Data section:
(** The wire values above are type-tag wrappers.  A field whose value is
    an empty mapping stops the decoding before its name is looked at. *)
Lemma empty_wire_value_raises (rec : Class -> pyval -> result pyval) (c : Class)
    (key : string) (rest acc : dict) :
  MapAttribute.deserialize_items rec c ((key, VDict []) :: rest) acc = Raise StopIteration.
Proof. reflexivity. Qed.

(** C7.  In a typed map, a wire field whose name resolves to no attribute
    of the schema is dropped: the result, an error of another field
    included, is the one without that field.  In a raw map, a wire value
    whose type tag the registry does not hold makes [deserialize] fail: it
    never returns, and it raises [ValueError] as soon as the fields before
    it are decoded. *)
Theorem unknown_name_dropped_unknown_tag_fatal
    (c : Class) (key tag : string) (payload : pyval) (more before after : dict) :
  (MapAttribute.is_raw c = false ->
   Dict.get (AttributeContainer.get_attributes c)
     (AttributeContainer._dynamo_to_python_attr c key) = None ->
   MapAttribute.deserialize c
     (VDict (before ++ (key, VDict ((tag, payload) :: more)) :: after)%list)
   = MapAttribute.deserialize c (VDict (before ++ after)%list))
  /\ (MapAttribute.is_raw c = true ->
      Dict.get DESERIALIZE_CLASS_MAP tag = None ->
      (forall v,
          MapAttribute.deserialize c
            (VDict (before ++ (key, VDict ((tag, payload) :: more)) :: after)%list)
          <> Ok v)
      /\ (forall acc,
          MapAttribute.deserialize_items MapAttribute.deserialize c before [] = Ok acc ->
          MapAttribute.deserialize c
            (VDict (before ++ (key, VDict ((tag, payload) :: more)) :: after)%list)
          = Raise ValueError)).
Proof.
  split.
  - intros Hraw Hnone. rewrite !deserialize_unfold, !deserialize_items_app.
    destruct (MapAttribute.deserialize_items MapAttribute.deserialize c before [])
      as [acc | e | ]; cbn [bind]; try reflexivity.
    rewrite (unknown_field_skipped _ c key tag payload more after acc Hraw Hnone).
    reflexivity.
  - intros Hraw Hnone. split.
    + intros v. rewrite deserialize_unfold, deserialize_items_app.
      destruct (MapAttribute.deserialize_items MapAttribute.deserialize c before [])
        as [acc | e | ]; cbn [bind]; try discriminate.
      rewrite (unknown_tag_raises _ c key tag payload more after acc Hraw Hnone).
      discriminate.
    + intros acc Hacc. rewrite deserialize_unfold, deserialize_items_app, Hacc.
      cbn [bind].
      rewrite (unknown_tag_raises _ c key tag payload more after acc Hraw Hnone).
      reflexivity.
Qed.
(** * transforms.py: parameter sweeps and the monotonicity check

    A shallow embedding of [transforms.py] and the properties of its
    specification.

    - Python floats are read as real numbers: [2 ** x] is [Rpower 2 x],
      and ["{:010.3F}"] rounds the real value to thousandths, ties to
      even.
    - The process-wide random generator is an explicit state, threaded
      through every draw in the order of the source ([RandomGen]).
    - An exception ends the run: a computation returns [Ok] with its
      result and the new state, or [Raise] with the exception.
    - The catalog is dynamically typed in the source; an element of a
      continuous-parameter list is a tuple of values or a bare string,
      the two shapes that occur in the literal.
    - sox, soundfile, auraloss and scipy are collaborators given by their
      interface ([Collaborators]); the files below [data/transforms] are a
      store from paths to decoded frames. *)

From Stdlib Require Import Reals Lra Lia ZArith List String Ascii Bool Sorted.
From Stdlib Require Import Permutation.
Import ListNotations.

Local Open Scope string_scope.
Local Open Scope R_scope.

(** ** Python values and exceptions *)

Inductive exn : Set :=
| ValueError
| TypeError
| IndexError
| SoxError
| SoundFileError.

Inductive result (A : Type) : Type :=
| Ok (a : A)
| Raise (e : exn).

Arguments Ok {A} a.
Arguments Raise {A} e.

(** The values that occur in the catalog and in a parameter dictionary. *)
Inductive value : Type :=
| VInt (z : Z)
| VFloat (x : R)
| VStr (s : string)
| VBool (b : bool)
| VNone.

(** An element of a continuous-parameter list: a tuple, or a bare string
    (both occur in the catalog literal). *)
Inductive entry : Type :=
| ETuple (items : list value)
| EStr (s : string).

Definition Reqb (x y : R) : bool := if Req_EM_T x y then true else false.

(** Numbers in the sense of Python arithmetic ([bool] is a subtype of
    [int]). *)
Definition as_num (v : value) : option R :=
  match v with
  | VInt z => Some (IZR z)
  | VFloat x => Some x
  | VBool b => Some (if b then 1 else 0)
  | VStr _ | VNone => None
  end.

(** Python's [==] on these values. *)
Definition py_eq (a b : value) : bool :=
  match as_num a, as_num b with
  | Some x, Some y => Reqb x y
  | _, _ =>
      match a, b with
      | VStr s, VStr t => String.eqb s t
      | VNone, VNone => true
      | _, _ => false
      end
  end.

(** [e[i]] *)
Definition getitem (e : entry) (i : nat) : result value :=
  match e with
  | ETuple items =>
      match nth_error items i with
      | Some v => Ok v
      | None => Raise IndexError
      end
  | EStr s =>
      match String.get i s with
      | Some c => Ok (VStr (String c EmptyString))
      | None => Raise IndexError
      end
  end.

(** [a, b, c = e] *)
Definition unpack3 (e : entry) : result (value * value * value) :=
  match e with
  | ETuple [a; b; c] => Ok (a, b, c)
  | ETuple _ => Raise ValueError
  | EStr (String a (String b (String c EmptyString))) =>
      Ok (VStr (String a EmptyString), VStr (String b EmptyString),
          VStr (String c EmptyString))
  | EStr _ => Raise ValueError
  end.

(** ** Dictionaries, in insertion order *)

Definition dict : Type := list (value * value).
Example extname_html : Path.extname "index.html" = ".html". Proof. reflexivity. Qed.
Example extname_two : Path.extname "index.coffee.md" = ".md". Proof. reflexivity. Qed.
Example extname_dot_end : Path.extname "index." = ".". Proof. reflexivity. Qed.
Example extname_none : Path.extname "index" = "". Proof. reflexivity. Qed.
Example extname_hidden : Path.extname ".index" = "". Proof. reflexivity. Qed.
Example extname_hidden_md : Path.extname ".index.md" = ".md". Proof. reflexivity. Qed.
Example extname_dotdot : Path.extname "a/.." = "". Proof. reflexivity. Qed.
Example extname_dir : Path.extname "a.b/c" = "". Proof. reflexivity. Qed.
Example extname_trailing : Path.extname "dir/file.txt//" = ".txt". Proof. reflexivity. Qed.
Example extname_three_dots : Path.extname "..." = ".". Proof. reflexivity. Qed.
Example parseInt_ex1 : JS.parseInt "  12abc" = Some 12. Proof. reflexivity. Qed.
Example parseInt_ex2 : JS.parseInt "-7" = Some (-7). Proof. reflexivity. Qed.
Example parseInt_ex3 : JS.parseInt "abc" = None. Proof. reflexivity. Qed.
Example parseInt_ex4 : JS.parseInt "+" = None. Proof. reflexivity. Qed.
Example parseInt_ex5 :
JS.parseInt "9007199254740993" = Some 9007199254740992.
Proof. reflexivity. Qed.
Example parseInt_ex6 :
JS.parseInt "9007199254740995" = Some 9007199254740996.
Proof. reflexivity. Qed.
Example parseInt_ex7 :
JS.parseInt "-18014398509481987" = Some (-18014398509481988).
Proof. reflexivity. Qed.
Example parseInt_ex8 :
JS.parseInt "9007199254740992" = Some 9007199254740992.
Proof. reflexivity. Qed.
Example filename_ex :
Allocator.filename 1700000000000 123456789 "Page01.JPG"
= "1700000000000-123456789.jpg".
Proof. reflexivity. Qed.
Example number_to_string_neg : JS.number_to_string (-5) = "-5". Proof. reflexivity. Qed.

(** * Properties *)

(** ** Strings, digits and extensions *)

Section Characters.

Import Path.

Implicit Types (c : ascii) (l r e b : list ascii) (s : string).

Lemma chars_append s1 s2 :
  list_ascii_of_string (s1 +:+ s2)
  = list_ascii_of_string s1 ++ list_ascii_of_string s2.
Proof. induction s1 as [|c s1 IH]; simpl; [reflexivity | now rewrite IH]. Qed.

Lemma uint_chars_plain (d : Decimal.uint) :
  Forall plain (list_ascii_of_string (NilEmpty.string_of_uint d)).
Proof.
  induction d; simpl; constructor; try assumption; split; reflexivity.
Qed.

Lemma number_chars_plain (z : Z) :
  Forall plain (list_ascii_of_string (JS.number_to_string z)).
Proof.
  unfold JS.number_to_string, NilZero.string_of_int, NilZero.string_of_uint.
  destruct (Z.to_int z) as [d|d]; destruct d; simpl;
    repeat (constructor; [split; reflexivity|]);
    try apply uint_chars_plain; constructor.
Qed.

Lemma number_chars_nonempty (z : Z) :
  list_ascii_of_string (JS.number_to_string z) <> [].
Proof.
  unfold JS.number_to_string, NilZero.string_of_int, NilZero.string_of_uint.
  destruct (Z.to_int z) as [d|d]; destruct d; simpl; discriminate.
Qed.

Lemma lower_ascii_plain c : plain c -> plain (JS.lower_ascii c).
Proof.
  destruct c as [[] [] [] [] [] [] [] []]; vm_compute; intros [? ?]; split;
    congruence.
Qed.

Lemma lower_ascii_idem c : JS.lower_ascii (JS.lower_ascii c) = JS.lower_ascii c.
Proof. destruct c as [[] [] [] [] [] [] [] []]; reflexivity. Qed.

Lemma toLowerCase_idem s : JS.toLowerCase (JS.toLowerCase s) = JS.toLowerCase s.
Proof.
  unfold JS.toLowerCase. rewrite list_ascii_of_string_of_list_ascii.
  rewrite map_map. f_equal. apply map_ext. intros c. apply lower_ascii_idem.
Qed.

Lemma component_no_slash r :
  Forall (fun c => Path.is_slash c = false) (Path.component r).
Proof.
  induction r as [|c r IH]; simpl; [constructor|].
  destruct (Path.is_slash c) eqn:E; constructor; assumption.
Qed.

Lemma split_dot_spec r e b :
  Path.split_dot r = Some (e, b) ->
  r = e ++ "."%char :: b /\ Forall (fun c => Path.is_dot c = false) e.
Proof.
  revert e b. induction r as [|c r IH]; simpl; intros e b H; [discriminate|].
  destruct (Path.is_dot c) eqn:E.
  - injection H as <- <-. apply Ascii.eqb_eq in E. subst c.
    split; [reflexivity | constructor].
  - destruct (Path.split_dot r) as [[e' b']|]; [|discriminate].
    injection H as <- <-. destruct (IH e' b' eq_refl) as [-> He].
    split; [reflexivity | constructor; assumption].
Qed.

(** The extension is empty, or a dot followed by plain characters. *)
Lemma extname_chars_shape l :
  Path.extname_chars l = []
  \/ exists e, Path.extname_chars l = "."%char :: e /\ Forall plain e.
Proof.
  unfold Path.extname_chars.
  destruct (Path.split_dot _) as [[e b]|] eqn:E; [|now left].
  assert (exists e', "."%char :: rev e = "."%char :: e' /\ Forall plain e')
    as Hshape.
  { exists (rev e). split; [reflexivity|].
    destruct (split_dot_spec _ _ _ E) as [Hr He].
    pose proof (component_no_slash (Path.drop_slashes (rev l))) as Hs.
    rewrite Hr in Hs. apply Forall_app in Hs as [Hs _].
    apply Forall_rev. rewrite Forall_forall in *.
    intros c Hc. split; auto. }
  destruct e as [|c1 e], b as [|c0 [|c2 b]];
    try (now left); try (right; exact Hshape).
  all: destruct c0 as [[] [] [] [] [] [] [] []];
    first [now left | right; exact Hshape].
Qed.

Lemma drop_slashes_id r :
  Forall (fun c => Path.is_slash c = false) r -> Path.drop_slashes r = r.
Proof. destruct 1 as [|c r Hc _]; simpl; [reflexivity | now rewrite Hc]. Qed.

Lemma component_id r :
  Forall (fun c => Path.is_slash c = false) r -> Path.component r = r.
Proof. induction 1 as [|c r Hc _ IH]; simpl; [reflexivity|]. now rewrite Hc, IH. Qed.

Lemma split_dot_none r :
  Forall (fun c => Path.is_dot c = false) r -> Path.split_dot r = None.
Proof. induction 1 as [|c r Hc _ IH]; simpl; [reflexivity|]. now rewrite Hc, IH. Qed.

Lemma split_dot_app e b :
  Forall (fun c => Path.is_dot c = false) e ->
  Path.split_dot (e ++ "."%char :: b) = Some (e, b).
Proof. induction 1 as [|c r Hc _ IH]; simpl; [reflexivity|]. now rewrite Hc, IH. Qed.

Lemma plain_no_slash l :
  Forall plain l -> Forall (fun c => Path.is_slash c = false) l.
Proof. induction 1 as [|c l [_ Hc] _ IH]; constructor; assumption. Qed.

Lemma plain_no_dot l :
  Forall plain l -> Forall (fun c => Path.is_dot c = false) l.
Proof. induction 1 as [|c l [Hc _] _ IH]; constructor; assumption. Qed.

What the exercise asks: Write out, from the lines above, only those from the line with "- intros Hraw Hnone. split." to the line with "- The catalog", exactly as given, including the first and the last.

Solution to the exercise:
  - intros Hraw Hnone. split.
    + intros v. rewrite deserialize_unfold, deserialize_items_app.
      destruct (MapAttribute.deserialize_items MapAttribute.deserialize c before [])
        as [acc | e | ]; cbn [bind]; try discriminate.
      rewrite (unknown_tag_raises _ c key tag payload more after acc Hraw Hnone).
      discriminate.
    + intros acc Hacc. rewrite deserialize_unfold, deserialize_items_app, Hacc.
      cbn [bind].
      rewrite (unknown_tag_raises _ c key tag payload more after acc Hraw Hnone).
      reflexivity.
Qed.
(** * transforms.py: parameter sweeps and the monotonicity check

    A shallow embedding of [transforms.py] and the properties of its
    specification.

    - Python floats are read as real numbers: [2 ** x] is [Rpower 2 x],
      and ["{:010.3F}"] rounds the real value to thousandths, ties to
      even.
    - The process-wide random generator is an explicit state, threaded
      through every draw in the order of the source ([RandomGen]).
    - An exception ends the run: a computation returns [Ok] with its
      result and the new state, or [Raise] with the exception.
    - The catalog is dynamically typed in the source; an element of a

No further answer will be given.